INFERNO

Thaís estacionou o carro debaixo de uma árvore, sentindo-se segura entre as sombras dos galhos. Era noite, passado das 22 horas e o fato de estar sujeita a assaltos ou a qualquer outro tipo de violência não a amedrontava. Seu corpo todo tremia de raiva.

Fazia somente vinte dias que Estevão havia rompido o relacionamento. Entre namoro e noivado haviam sido três anos. Ele alegara excesso de trabalho e falta de tempo para manter uma relação. Mesmo que tudo parecesse morno entre os dois, Thaís não esperava que ele fosse pôr um fim ao relacionamento. Pelo contrário, tinha plena certeza que iriam casar.
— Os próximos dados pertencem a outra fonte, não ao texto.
(** What the transactions of a submission meet at a node with the same accounts,
    the one that mined the block or any other: its rules and its ledger take
    them. *)
Lemma submission_accepted made_ms now_ms w txs tip miner max_attempts block db' w' :
  supply w < u64_max -> submission w txs -> Z.of_nat (length txs) <= MAX_TRANSACTIONS_PER_MICRO_BLOCK ->
  timely made_ms now_ms tip -> 0 <= max_attempts ->
  produce_micro_block made_ms txs tip miner max_attempts = Ok block ->
  Rep db' w' -> w_accounts w' = w_accounts w ->
  let '(db1, verdict) := validate_block_rules now_ms block txs tip db' in
  verdict = Ok tt /\ (st_for txs apply_transaction db1).2 = Ok tt.
Proof.
  intros Hs [_ Hwf Hp Hsn Hh Hcb] Hlen Ht Hmax Hblock Hdb' Hacc.
  assert (Forall (payable w') txs) as Hp'.
  { eapply Forall_impl; [exact Hp|]. intros t. unfold payable, account_at. by rewrite Hacc. }
  destruct (produced_acceptable made_ms now_ms w' txs tip miner max_attempts block Ht Hmax Hlen Hh Hp' Hcb Hblock) as
    (Hrules & Hok & _).
  destruct (validate_block_rules_judges now_ms block txs tip w' Hrules db' Hdb') as (w1 & Hdb1 & -> & _ & Hv).
  destruct (validate_block_rules now_ms block txs tip db') as [db1 verdict]. cbn [fst snd] in *.
  split; [by apply Hv|].
  destruct (payable_sequence txs w' (Rep_valid _ _ Hdb') Hwf) as [w2 Hw2]; [unfold supply in *; by rewrite Hacc|done|done|].
  assert (refines (st_for txs apply_transaction) (st_for txs transition)) as Href.
  { apply refines_for. rewrite Forall_forall in Hwf. auto using apply_transaction_refines. }
  destruct (Href w' db1 Hdb1) as (w3 & _ & He). congruence.
Qed.
#[local] Existing Instance StorageWitness.KyveraWallet_eq_dec.
Lemma holds_wallet_computed fs path password w :
  match fs_files fs !! path with
  | Some file => match decode_wallet file password with Ok w' => bool_decide (w' = w) | _ => false end
  | None => false
  end = true -> holds_wallet fs path password w.
Proof.
  unfold holds_wallet. destruct (fs_files fs !! path) as [file|]; [|done].
  destruct (decode_wallet file password) as [w'|e|] eqn:Hd; [|done..].
  intros ->%bool_decide_eq_true. eauto.
Qed.
Definition bob : string := WalletWitness.bob.
Lemma send_signs_witness :
  let w := generate_from draws "main" in
  let h := typing (host_fs created) ["secret"] in
  exists h' tx json before, main draws ["kyv-wallet"; "send"; "w"; bob; "2.01"; "0.001"] h = (h', 0) /\
    files h' = files h /\
    signed_by w (new_transaction 1000 (w_address w) bob 2009999999 1000000 0 Transfer "")
      (new_transaction_nonce 1001 0 chain_state) tx /\
    to_string_pretty tx = Ok json /\ host_stdout h' = before ++ [json +:+ newline].
Proof.
  intros w h. pose (amount := match parse_f64 "2.01" with Ok x => x | _ => S754_nan end).
  pose (fee := match parse_f64 "0.001" with Ok x => x | _ => S754_nan end).
  assert (kyv_to_units amount = 2009999999) as Ha by (vm_compute; reflexivity).
  assert (kyv_to_units fee = 1000000) as Hf by (vm_compute; reflexivity).
  rewrite <-Ha, <-Hf.
  apply (send_signs draws "main" draws "w" bob "2.01" "0.001" amount fee h ("secret" +:+ newline)).
  - split; [done|vm_compute; done|by exists []|by repeat constructor].
  - apply holds_wallet_computed. vm_compute. reflexivity.
  - vm_compute. reflexivity.
  - vm_compute. reflexivity.
  - by rewrite Ha.
  - vm_compute. reflexivity.
  - intros tx. apply to_vec_total.
Defined.
(* ===== verification/TestKit.v ===== *)
(** * Running the tests of the crate

    The files [Tests*.v] are the unit tests of the crate, each a definition with
    the name and the steps of the Rust function, evaluated on the instances of
    [InMemory.v].  A test is a computation whose value says how the Rust test
    ends: [Ok tt] if every assertion holds, [Panic] where one fails or an
    [unwrap] meets nothing.  What a test draws from the clock is [clock]. *)
From S2P Require Import Prelude Text Extern InMemory Db.

Definition test : Type := res string unit.

(** The computations a test can be written in: an outcome, or steps on a store. *)
Class Testing (M : Type -> Type) := from_res : forall A, res string A -> M A.
Arguments from_res {M _ A} r.
#[export] Instance testing_res : Testing (res string) := fun A r => r.
#[export] Instance testing_st S : Testing (st S string) := fun A r => st_lift r.

Section assertions.
Context {M : Type -> Type} `{Testing M}.

(** [assert!], [assert_eq!], [assert_ne!] *)
Definition assert (b : bool) : M unit := from_res (if b then Ok tt else Panic).
Definition assert_eq {A} `{EqDecision A} (x y : A) : M unit := assert (bool_decide (x = y)).
Definition assert_ne {A} `{EqDecision A} (x y : A) : M unit := assert (negb (bool_decide (x = y))).

(** [unwrap] and [unwrap_err] of a [Result], [unwrap] of an [Option]. *)
Definition unwrap {E A} (r : res E A) : M A :=
  from_res match r with Ok a => Ok a | _ => Panic end.
Definition unwrap_err {E A} (r : res E A) : M E :=
  from_res match r with Err e => Ok e | _ => Panic end.
Definition unwrap_some {A} (o : option A) : M A :=
  from_res match o with Some a => Ok a | None => Panic end.

(** [r.is_ok()], [r.is_err()]: a panic inside [r] is the test's. *)
Definition did_ok {E A} (r : res E A) : M bool :=
  from_res match r with Ok _ => Ok true | Err _ => Ok false | Panic => Panic end.
Definition assert_ok {E A} (r : res E A) : M unit := from_res match r with Ok _ => Ok tt | _ => Panic end.
Definition assert_err {E A} (r : res E A) : M unit := from_res match r with Err _ => Ok tt | _ => Panic end.

(** [for x in l { body }] *)
Fixpoint for_each `{!MRet M, !MBind M} {A} (l : list A) (body : A -> M unit) : M unit :=
  match l with
  | [] => mret tt
  | x :: l => _ ← body x; for_each l body
  end.
End assertions.

(** The same for a step on a store: what it wrote before an error stays. *)
Definition outcome {S E A} (c : st S E A) : st S string (res E A) := fun s =>
  match c s with
  | (s', Panic) => (s', Panic)
  | (s', r) => (s', Ok r)
  end.
Definition do_unwrap {S E A} (c : st S E A) : st S string A := r ← outcome c; unwrap r.
Definition do_unwrap_some {S E A} (c : st S E (option A)) : st S string A := o ← do_unwrap c; unwrap_some o.
Definition do_err {S E A} (c : st S E A) : st S string unit := r ← outcome c; assert_err r.
Definition do_ok {S E A} (c : st S E A) : st S string unit := r ← outcome c; assert_ok r.
Definition do_unwrap_err {S E A} (c : st S E A) : st S string E := r ← outcome c; unwrap_err r.

(** [assert_eq!(c.unwrap(), a)], [assert!(c.unwrap())] *)
Definition expect {S E A} `{EqDecision A} (c : st S E A) (a : A) : st S string unit := x ← do_unwrap c; assert_eq x a.
Definition expect_true {S E} (c : st S E bool) : st S string unit := b ← do_unwrap c; assert b.

(** A step on the first or the second of two stores, or on a store inside another. *)
Definition on_fst {S T E A} (c : st S E A) : st (S * T) E A := fun '(s, t) => let '(s', r) := c s in ((s', t), r).
Definition on_snd {S T E A} (c : st T E A) : st (S * T) E A := fun '(s, t) => let '(t', r) := c t in ((s, t'), r).

(** [let db = KyveraDb::open_temp().unwrap();] and what follows. *)
Definition with_temp_db `{Sled} (body : st KyveraDb string unit) : test :=
  db ← unwrap open_temp; (body db).2.

(** [format!("kyv1{}", hex::encode([n; 32]))] *)
Definition byte_address `{HexCodec} (n : Z) : string := "kyv1" +:+ hex_encode (str_repeat 32 (String (of_byte n) "")).

(** [format!("{:0w$x}", n)] of a [u64], with at least 16 places. *)
Definition show_padded_hex `{HexCodec} (w : nat) (n : Z) : string :=
  str_repeat (w - 16) "0" +:+ hex_encode (u64_to_be_bytes n).
Definition option_list {A} (o : option A) : list A := match o with Some a => [a] | None => [] end.

(** [s.contains(p)] *)
Fixpoint str_contains (p s : string) : bool :=
  starts_with p s || match s with EmptyString => false | String _ s => str_contains p s end.

(** The time at which the tests run, in milliseconds. *)
Definition clock : Z := 1700000000000.

(** [(0..n)] *)
Definition upto (n : Z) : list Z := seqZ 0 n.

Definition pass (l : list test) : Prop := Forall (fun t => t = Ok tt) l.
(** Evaluates the tests one by one. *)
Ltac run := repeat (apply Forall_cons; split; [vm_compute; reflexivity|]); apply Forall_nil; exact I.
Por mais que ela alegasse que falta de tempo não era problema, Estevão juntou suas coisas que estavam no apartamento de Thaís e foi embora para nunca mais aparecer. Muito menos ligar para dizer que estava arrependido e queria voltar.

Thaís só foi ter notícias dele naquele dia pela manhã. Laura, a melhor amiga, mandara uma mensagem por WhatsApp com uma foto que dilacerou o coração de Thaís. Por acaso do destino Laura flagrara Estevão e uma loura bonita aos amassos em plena rua. Depois, sempre seguidos por Laura, o casal entrou em um edifício elegante que era justamente onde Thaís se encontrava. Ela queria ver com seus próprios olhos a cretinice do Estevão. Só não subiria até o apartamento da vadia por não saber qual era.

Não foi preciso esperar muito tempo. Quarenta e cinco minutos depois de ter chegado, Thaís percebeu que o casal atravessava o jardim em direção à porta do prédio. As mãos de Thaís se fecharam sobre o volante. Com o coração disparado e os olhos mais frios do que nunca, ela flagrou o exato momento em que Estevão e a loura trocaram um ardente beijo de despedida. Thaís deu partida no motor. Eles que aproveitassem bem o beijo, pois seria o último da vida deles.

Um véu vermelho cobriu os olhos de Thaís quando ela arrancou em alta velocidade com o carro em direção ao casal. Em um primeiro momento ambos não se deram conta que havia um carro vindo para cima deles. Estevão teve sua visão atraída pelo farol forte do automóvel. Um motorista desgovernado vinha sobre a calçada em alta velocidade. A única coisa que ele atinou fazer foi empurrar a namorada por sobre alguns arbustos segundos antes de ser arremessado para longe. Não teve tempo sequer de saber quem o atropelara. Caiu morto no chão frio ao mesmo tempo em que a vizinhança chegava às janelas, assustada com os gritos.

Thaís, atordoada, torceu o volante para o lado esquerdo pisando o pé com força no freio e foi parar na outra calçada. O carro por pouco não capotou e ela ficou por alguns segundos que pareceram uma eternidade presa ao cinto de segurança, o airbag no seu rosto, quase sem ar. Atropelara a pessoa errada. Será mesmo? Talvez estivesse enganada. Ou não? Queria matar a loura, mas Estevão apareceu de repente na frente do carro. E agora?

Alguém abriu a porta do carro e a puxou pela gola da blusa. Era a loura. Desfigurada, com sangue nos braços, a mulher a estapeou antes que Thaís conseguisse se soltar do cinto de segurança. Quando se deu conta estava atirada no asfalto, com a outra por cima, levando uma surra da namorada de Estevão.

Mãos fortes levantaram a loura de cima de Thaís. Ela, por sua vez, deixou-se ficar deitada no chão, sentindo o gosto do sangue na boca. Com a língua percebeu que havia quebrado um dente. O nariz doía, talvez estivesse quebrado. Um olho fechava de tão inchado, mas aquilo não parecia tão importante agora. Estevão tinha morrido, o que fazia dela uma assassina. Não sabia se estava arrependida. Talvez. Mas pelo menos ele não era de ninguém agora.

Quem sabe um dia o encontrasse novamente. No inferno.